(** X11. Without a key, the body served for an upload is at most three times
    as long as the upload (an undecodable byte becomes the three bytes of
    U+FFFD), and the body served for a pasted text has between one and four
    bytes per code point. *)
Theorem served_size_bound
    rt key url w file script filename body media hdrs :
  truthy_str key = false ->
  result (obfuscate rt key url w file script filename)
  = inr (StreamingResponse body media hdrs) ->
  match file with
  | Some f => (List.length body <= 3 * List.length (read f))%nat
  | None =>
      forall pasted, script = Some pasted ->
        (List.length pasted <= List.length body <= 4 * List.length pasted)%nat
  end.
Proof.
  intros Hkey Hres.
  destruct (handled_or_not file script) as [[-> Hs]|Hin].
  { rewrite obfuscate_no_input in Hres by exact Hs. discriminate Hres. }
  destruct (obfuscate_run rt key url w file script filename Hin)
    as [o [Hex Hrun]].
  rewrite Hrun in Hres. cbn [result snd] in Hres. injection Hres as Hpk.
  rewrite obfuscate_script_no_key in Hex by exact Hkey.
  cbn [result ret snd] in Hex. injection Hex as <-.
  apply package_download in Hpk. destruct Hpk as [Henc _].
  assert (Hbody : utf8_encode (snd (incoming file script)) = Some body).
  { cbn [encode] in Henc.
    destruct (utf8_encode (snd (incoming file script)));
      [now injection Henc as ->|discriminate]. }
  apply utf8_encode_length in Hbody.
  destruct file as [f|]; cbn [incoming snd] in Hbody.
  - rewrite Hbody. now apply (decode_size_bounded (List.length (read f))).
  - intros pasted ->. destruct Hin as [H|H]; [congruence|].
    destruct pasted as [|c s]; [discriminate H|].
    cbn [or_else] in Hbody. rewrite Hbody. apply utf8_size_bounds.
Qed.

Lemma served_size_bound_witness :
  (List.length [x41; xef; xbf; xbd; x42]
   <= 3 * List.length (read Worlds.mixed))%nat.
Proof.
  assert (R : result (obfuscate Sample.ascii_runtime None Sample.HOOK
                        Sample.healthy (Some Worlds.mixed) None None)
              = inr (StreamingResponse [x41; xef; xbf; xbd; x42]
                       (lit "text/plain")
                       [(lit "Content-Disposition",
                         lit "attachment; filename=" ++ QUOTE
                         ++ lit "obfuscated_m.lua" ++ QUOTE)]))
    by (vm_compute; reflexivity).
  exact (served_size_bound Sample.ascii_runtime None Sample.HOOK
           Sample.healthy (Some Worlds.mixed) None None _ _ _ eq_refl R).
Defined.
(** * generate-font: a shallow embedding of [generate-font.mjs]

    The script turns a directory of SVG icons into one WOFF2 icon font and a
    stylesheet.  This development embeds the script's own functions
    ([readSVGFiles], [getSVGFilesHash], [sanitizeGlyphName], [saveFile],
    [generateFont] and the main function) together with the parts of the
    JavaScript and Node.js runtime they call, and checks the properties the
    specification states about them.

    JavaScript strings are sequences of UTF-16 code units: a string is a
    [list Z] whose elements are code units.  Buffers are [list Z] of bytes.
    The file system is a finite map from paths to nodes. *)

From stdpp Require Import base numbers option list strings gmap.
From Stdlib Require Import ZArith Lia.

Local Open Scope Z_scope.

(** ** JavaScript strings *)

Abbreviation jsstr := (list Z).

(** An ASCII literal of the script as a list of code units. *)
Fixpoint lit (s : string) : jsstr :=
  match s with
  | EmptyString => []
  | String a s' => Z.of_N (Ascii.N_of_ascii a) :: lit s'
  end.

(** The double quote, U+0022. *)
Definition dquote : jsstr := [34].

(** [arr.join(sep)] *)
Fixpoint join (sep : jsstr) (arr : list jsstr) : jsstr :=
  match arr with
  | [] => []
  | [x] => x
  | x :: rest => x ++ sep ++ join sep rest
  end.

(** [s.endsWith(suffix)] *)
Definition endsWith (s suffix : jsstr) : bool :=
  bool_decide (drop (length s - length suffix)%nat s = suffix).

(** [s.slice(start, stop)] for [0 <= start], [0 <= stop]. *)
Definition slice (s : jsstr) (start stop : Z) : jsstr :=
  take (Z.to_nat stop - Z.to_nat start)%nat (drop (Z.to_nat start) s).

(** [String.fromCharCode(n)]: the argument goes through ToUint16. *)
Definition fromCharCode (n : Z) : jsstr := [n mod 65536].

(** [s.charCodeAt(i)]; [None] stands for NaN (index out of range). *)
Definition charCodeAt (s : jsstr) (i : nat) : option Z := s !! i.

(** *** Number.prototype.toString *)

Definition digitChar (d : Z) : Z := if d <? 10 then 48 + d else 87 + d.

● Work to complete: Reproduce the data shown above in its entirety, keeping each word as it is.

● Response to the task:
(** X11. Without a key, the body served for an upload is at most three times
    as long as the upload (an undecodable byte becomes the three bytes of
    U+FFFD), and the body served for a pasted text has between one and four
    bytes per code point. *)
Theorem served_size_bound
    rt key url w file script filename body media hdrs :
  truthy_str key = false ->
  result (obfuscate rt key url w file script filename)
  = inr (StreamingResponse body media hdrs) ->
  match file with
  | Some f => (List.length body <= 3 * List.length (read f))%nat
  | None =>
      forall pasted, script = Some pasted ->
        (List.length pasted <= List.length body <= 4 * List.length pasted)%nat
  end.
Proof.
  intros Hkey Hres.
  destruct (handled_or_not file script) as [[-> Hs]|Hin].
  { rewrite obfuscate_no_input in Hres by exact Hs. discriminate Hres. }
  destruct (obfuscate_run rt key url w file script filename Hin)
    as [o [Hex Hrun]].
  rewrite Hrun in Hres. cbn [result snd] in Hres. injection Hres as Hpk.
  rewrite obfuscate_script_no_key in Hex by exact Hkey.
  cbn [result ret snd] in Hex. injection Hex as <-.
  apply package_download in Hpk. destruct Hpk as [Henc _].
  assert (Hbody : utf8_encode (snd (incoming file script)) = Some body).
  { cbn [encode] in Henc.
    destruct (utf8_encode (snd (incoming file script)));
      [now injection Henc as ->|discriminate]. }
  apply utf8_encode_length in Hbody.
  destruct file as [f|]; cbn [incoming snd] in Hbody.
  - rewrite Hbody. now apply (decode_size_bounded (List.length (read f))).
  - intros pasted ->. destruct Hin as [H|H]; [congruence|].
    destruct pasted as [|c s]; [discriminate H|].
    cbn [or_else] in Hbody. rewrite Hbody. apply utf8_size_bounds.
Qed.

Lemma served_size_bound_witness :
  (List.length [x41; xef; xbf; xbd; x42]
   <= 3 * List.length (read Worlds.mixed))%nat.
Proof.
  assert (R : result (obfuscate Sample.ascii_runtime None Sample.HOOK
                        Sample.healthy (Some Worlds.mixed) None None)
              = inr (StreamingResponse [x41; xef; xbf; xbd; x42]
                       (lit "text/plain")
                       [(lit "Content-Disposition",
                         lit "attachment; filename=" ++ QUOTE
                         ++ lit "obfuscated_m.lua" ++ QUOTE)]))
    by (vm_compute; reflexivity).
  exact (served_size_bound Sample.ascii_runtime None Sample.HOOK
           Sample.healthy (Some Worlds.mixed) None None _ _ _ eq_refl R).
Defined.
(** * generate-font: a shallow embedding of [generate-font.mjs]

    The script turns a directory of SVG icons into one WOFF2 icon font and a
    stylesheet.  This development embeds the script's own functions
    ([readSVGFiles], [getSVGFilesHash], [sanitizeGlyphName], [saveFile],
    [generateFont] and the main function) together with the parts of the
    JavaScript and Node.js runtime they call, and checks the properties the
    specification states about them.

    JavaScript strings are sequences of UTF-16 code units: a string is a
    [list Z] whose elements are code units.  Buffers are [list Z] of bytes.
    The file system is a finite map from paths to nodes. *)

From stdpp Require Import base numbers option list strings gmap.
From Stdlib Require Import ZArith Lia.

Local Open Scope Z_scope.

(** ** JavaScript strings *)

Abbreviation jsstr := (list Z).

(** An ASCII literal of the script as a list of code units. *)
Fixpoint lit (s : string) : jsstr :=
  match s with
  | EmptyString => []
  | String a s' => Z.of_N (Ascii.N_of_ascii a) :: lit s'
  end.

(** The double quote, U+0022. *)
Definition dquote : jsstr := [34].

(** [arr.join(sep)] *)
Fixpoint join (sep : jsstr) (arr : list jsstr) : jsstr :=
  match arr with
  | [] => []
  | [x] => x
  | x :: rest => x ++ sep ++ join sep rest
  end.

(** [s.endsWith(suffix)] *)
Definition endsWith (s suffix : jsstr) : bool :=
  bool_decide (drop (length s - length suffix)%nat s = suffix).

(** [s.slice(start, stop)] for [0 <= start], [0 <= stop]. *)
Definition slice (s : jsstr) (start stop : Z) : jsstr :=
  take (Z.to_nat stop - Z.to_nat start)%nat (drop (Z.to_nat start) s).

(** [String.fromCharCode(n)]: the argument goes through ToUint16. *)
Definition fromCharCode (n : Z) : jsstr := [n mod 65536].

(** [s.charCodeAt(i)]; [None] stands for NaN (index out of range). *)
Definition charCodeAt (s : jsstr) (i : nat) : option Z := s !! i.

(** *** Number.prototype.toString *)

Definition digitChar (d : Z) : Z := if d <? 10 then 48 + d else 87 + d.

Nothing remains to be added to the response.